- _Exercise prompt_: Output only the lines below that start at the line containing "match s with []" and end at the line containing "one agent message, and", with both ends kept.

Saved data entries
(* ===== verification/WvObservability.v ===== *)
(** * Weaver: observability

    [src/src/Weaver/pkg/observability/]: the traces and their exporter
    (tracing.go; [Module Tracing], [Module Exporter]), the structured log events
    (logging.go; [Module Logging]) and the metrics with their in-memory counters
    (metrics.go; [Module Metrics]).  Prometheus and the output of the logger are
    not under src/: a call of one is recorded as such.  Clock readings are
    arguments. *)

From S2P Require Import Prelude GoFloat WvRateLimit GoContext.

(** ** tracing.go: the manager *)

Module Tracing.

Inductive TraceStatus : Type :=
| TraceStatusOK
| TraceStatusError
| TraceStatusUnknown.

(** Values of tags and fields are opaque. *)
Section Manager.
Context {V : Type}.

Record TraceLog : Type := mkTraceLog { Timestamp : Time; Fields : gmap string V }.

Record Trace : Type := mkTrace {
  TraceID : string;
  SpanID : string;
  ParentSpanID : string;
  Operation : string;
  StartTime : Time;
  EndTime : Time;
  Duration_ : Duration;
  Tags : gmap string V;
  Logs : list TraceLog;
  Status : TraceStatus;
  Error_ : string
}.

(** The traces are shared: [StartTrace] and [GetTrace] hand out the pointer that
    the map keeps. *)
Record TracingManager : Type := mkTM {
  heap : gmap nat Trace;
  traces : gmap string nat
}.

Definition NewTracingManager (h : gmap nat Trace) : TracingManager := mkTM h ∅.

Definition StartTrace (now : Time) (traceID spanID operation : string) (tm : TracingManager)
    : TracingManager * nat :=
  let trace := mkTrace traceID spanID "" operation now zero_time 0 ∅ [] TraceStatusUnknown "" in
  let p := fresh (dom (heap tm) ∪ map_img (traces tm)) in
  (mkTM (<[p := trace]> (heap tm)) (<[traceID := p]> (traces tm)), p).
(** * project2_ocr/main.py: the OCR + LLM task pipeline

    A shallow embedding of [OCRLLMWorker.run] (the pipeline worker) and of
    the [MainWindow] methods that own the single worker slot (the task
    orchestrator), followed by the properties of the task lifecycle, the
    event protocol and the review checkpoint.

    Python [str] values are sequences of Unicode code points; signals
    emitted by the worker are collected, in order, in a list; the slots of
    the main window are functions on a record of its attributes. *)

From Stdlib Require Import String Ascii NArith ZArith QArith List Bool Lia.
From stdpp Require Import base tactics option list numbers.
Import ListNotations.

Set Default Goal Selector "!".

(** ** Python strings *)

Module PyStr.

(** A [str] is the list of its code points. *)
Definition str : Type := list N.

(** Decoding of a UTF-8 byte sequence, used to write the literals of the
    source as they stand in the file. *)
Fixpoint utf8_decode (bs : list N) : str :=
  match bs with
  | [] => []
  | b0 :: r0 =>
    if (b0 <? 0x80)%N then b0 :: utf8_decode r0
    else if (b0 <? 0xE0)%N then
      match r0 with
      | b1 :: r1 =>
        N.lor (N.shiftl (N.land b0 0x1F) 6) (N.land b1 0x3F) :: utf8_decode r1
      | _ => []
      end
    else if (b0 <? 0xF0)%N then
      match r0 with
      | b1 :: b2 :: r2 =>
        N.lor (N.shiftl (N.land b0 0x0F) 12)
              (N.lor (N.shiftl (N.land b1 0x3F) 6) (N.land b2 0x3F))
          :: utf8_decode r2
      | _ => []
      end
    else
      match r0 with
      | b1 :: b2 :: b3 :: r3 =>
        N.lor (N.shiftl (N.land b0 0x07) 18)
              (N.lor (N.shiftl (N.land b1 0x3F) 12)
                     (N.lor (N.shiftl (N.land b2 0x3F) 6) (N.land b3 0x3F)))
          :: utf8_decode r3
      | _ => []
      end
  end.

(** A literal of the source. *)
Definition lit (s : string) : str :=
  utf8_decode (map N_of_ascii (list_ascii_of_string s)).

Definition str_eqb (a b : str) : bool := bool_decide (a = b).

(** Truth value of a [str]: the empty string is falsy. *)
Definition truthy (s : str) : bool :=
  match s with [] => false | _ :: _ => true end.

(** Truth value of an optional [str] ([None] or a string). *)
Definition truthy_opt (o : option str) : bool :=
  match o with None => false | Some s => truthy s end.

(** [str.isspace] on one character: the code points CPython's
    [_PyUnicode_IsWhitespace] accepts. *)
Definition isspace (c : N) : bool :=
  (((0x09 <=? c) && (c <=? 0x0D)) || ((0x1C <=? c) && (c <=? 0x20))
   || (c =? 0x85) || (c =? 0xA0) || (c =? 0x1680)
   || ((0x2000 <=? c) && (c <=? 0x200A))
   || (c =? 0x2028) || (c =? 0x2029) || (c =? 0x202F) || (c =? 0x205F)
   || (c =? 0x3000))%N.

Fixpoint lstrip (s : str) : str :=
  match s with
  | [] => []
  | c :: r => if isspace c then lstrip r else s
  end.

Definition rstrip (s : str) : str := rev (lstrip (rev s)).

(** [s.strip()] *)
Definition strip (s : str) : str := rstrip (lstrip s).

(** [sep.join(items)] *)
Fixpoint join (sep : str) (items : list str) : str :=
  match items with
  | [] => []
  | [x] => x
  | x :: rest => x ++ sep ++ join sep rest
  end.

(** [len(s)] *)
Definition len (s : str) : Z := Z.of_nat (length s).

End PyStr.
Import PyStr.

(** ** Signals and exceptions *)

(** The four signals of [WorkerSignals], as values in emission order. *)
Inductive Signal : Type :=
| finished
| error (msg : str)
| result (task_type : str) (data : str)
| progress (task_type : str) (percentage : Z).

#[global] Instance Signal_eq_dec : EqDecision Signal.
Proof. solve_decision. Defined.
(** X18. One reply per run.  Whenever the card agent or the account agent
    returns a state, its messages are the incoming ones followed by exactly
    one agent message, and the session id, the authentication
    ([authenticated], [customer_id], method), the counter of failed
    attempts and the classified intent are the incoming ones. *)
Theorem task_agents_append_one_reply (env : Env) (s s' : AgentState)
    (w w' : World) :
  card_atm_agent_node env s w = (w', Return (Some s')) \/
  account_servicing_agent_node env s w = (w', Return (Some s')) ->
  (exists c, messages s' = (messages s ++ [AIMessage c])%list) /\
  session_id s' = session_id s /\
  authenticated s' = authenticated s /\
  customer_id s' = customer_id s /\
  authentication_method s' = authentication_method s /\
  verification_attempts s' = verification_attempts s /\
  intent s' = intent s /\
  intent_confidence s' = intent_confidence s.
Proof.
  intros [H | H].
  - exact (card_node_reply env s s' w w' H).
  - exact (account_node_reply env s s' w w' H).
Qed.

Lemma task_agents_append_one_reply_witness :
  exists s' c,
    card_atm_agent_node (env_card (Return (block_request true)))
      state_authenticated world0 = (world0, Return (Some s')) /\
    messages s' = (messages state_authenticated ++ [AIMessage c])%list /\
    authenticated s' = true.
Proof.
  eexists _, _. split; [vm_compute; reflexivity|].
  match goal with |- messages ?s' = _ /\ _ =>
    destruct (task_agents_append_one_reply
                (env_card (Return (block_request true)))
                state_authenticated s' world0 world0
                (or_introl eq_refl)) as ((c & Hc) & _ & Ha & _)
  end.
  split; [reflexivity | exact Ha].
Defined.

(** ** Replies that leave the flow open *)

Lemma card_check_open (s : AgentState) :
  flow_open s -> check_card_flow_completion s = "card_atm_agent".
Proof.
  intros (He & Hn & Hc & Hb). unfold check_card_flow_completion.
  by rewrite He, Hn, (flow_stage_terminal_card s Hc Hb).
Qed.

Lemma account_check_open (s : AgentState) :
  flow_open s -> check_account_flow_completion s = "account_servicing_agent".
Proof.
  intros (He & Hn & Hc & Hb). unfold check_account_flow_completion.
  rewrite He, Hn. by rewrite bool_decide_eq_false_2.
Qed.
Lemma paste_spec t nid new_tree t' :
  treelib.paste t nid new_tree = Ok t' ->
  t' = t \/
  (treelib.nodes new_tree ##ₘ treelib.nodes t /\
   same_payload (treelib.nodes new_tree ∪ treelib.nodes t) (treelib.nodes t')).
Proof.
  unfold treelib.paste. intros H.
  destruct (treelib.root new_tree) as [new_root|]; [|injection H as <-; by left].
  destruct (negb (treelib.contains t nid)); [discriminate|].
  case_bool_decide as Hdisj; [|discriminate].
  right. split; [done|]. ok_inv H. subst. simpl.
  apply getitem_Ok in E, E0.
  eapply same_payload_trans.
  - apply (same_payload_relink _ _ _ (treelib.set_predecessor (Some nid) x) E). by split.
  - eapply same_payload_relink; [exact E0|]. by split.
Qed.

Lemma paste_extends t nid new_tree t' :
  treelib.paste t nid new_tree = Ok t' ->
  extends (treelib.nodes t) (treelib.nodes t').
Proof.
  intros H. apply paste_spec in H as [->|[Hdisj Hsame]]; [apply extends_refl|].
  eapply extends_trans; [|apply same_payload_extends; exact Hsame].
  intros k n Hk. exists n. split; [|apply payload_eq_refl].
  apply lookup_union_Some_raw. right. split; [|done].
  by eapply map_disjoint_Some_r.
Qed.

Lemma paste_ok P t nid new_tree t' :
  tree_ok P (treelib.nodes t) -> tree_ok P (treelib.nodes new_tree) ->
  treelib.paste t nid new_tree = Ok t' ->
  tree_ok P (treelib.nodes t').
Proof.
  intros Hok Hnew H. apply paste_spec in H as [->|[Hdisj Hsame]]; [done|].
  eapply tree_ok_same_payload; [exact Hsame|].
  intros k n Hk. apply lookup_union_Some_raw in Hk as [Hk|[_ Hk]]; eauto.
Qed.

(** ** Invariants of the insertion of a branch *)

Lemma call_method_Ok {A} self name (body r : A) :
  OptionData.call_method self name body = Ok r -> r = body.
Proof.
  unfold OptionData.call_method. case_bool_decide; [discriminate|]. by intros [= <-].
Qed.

- _Output_:
  match s with [] => false | _ :: _ => true end.

(** Truth value of an optional [str] ([None] or a string). *)
Definition truthy_opt (o : option str) : bool :=
  match o with None => false | Some s => truthy s end.

(** [str.isspace] on one character: the code points CPython's
    [_PyUnicode_IsWhitespace] accepts. *)
Definition isspace (c : N) : bool :=
  (((0x09 <=? c) && (c <=? 0x0D)) || ((0x1C <=? c) && (c <=? 0x20))
   || (c =? 0x85) || (c =? 0xA0) || (c =? 0x1680)
   || ((0x2000 <=? c) && (c <=? 0x200A))
   || (c =? 0x2028) || (c =? 0x2029) || (c =? 0x202F) || (c =? 0x205F)
   || (c =? 0x3000))%N.

Fixpoint lstrip (s : str) : str :=
  match s with
  | [] => []
  | c :: r => if isspace c then lstrip r else s
  end.

Definition rstrip (s : str) : str := rev (lstrip (rev s)).

(** [s.strip()] *)
Definition strip (s : str) : str := rstrip (lstrip s).

(** [sep.join(items)] *)
Fixpoint join (sep : str) (items : list str) : str :=
  match items with
  | [] => []
  | [x] => x
  | x :: rest => x ++ sep ++ join sep rest
  end.

(** [len(s)] *)
Definition len (s : str) : Z := Z.of_nat (length s).

End PyStr.
Import PyStr.

(** ** Signals and exceptions *)

(** The four signals of [WorkerSignals], as values in emission order. *)
Inductive Signal : Type :=
| finished
| error (msg : str)
| result (task_type : str) (data : str)
| progress (task_type : str) (percentage : Z).

#[global] Instance Signal_eq_dec : EqDecision Signal.
Proof. solve_decision. Defined.
(** X18. One reply per run.  Whenever the card agent or the account agent
    returns a state, its messages are the incoming ones followed by exactly
    one agent message, and the session id, the authentication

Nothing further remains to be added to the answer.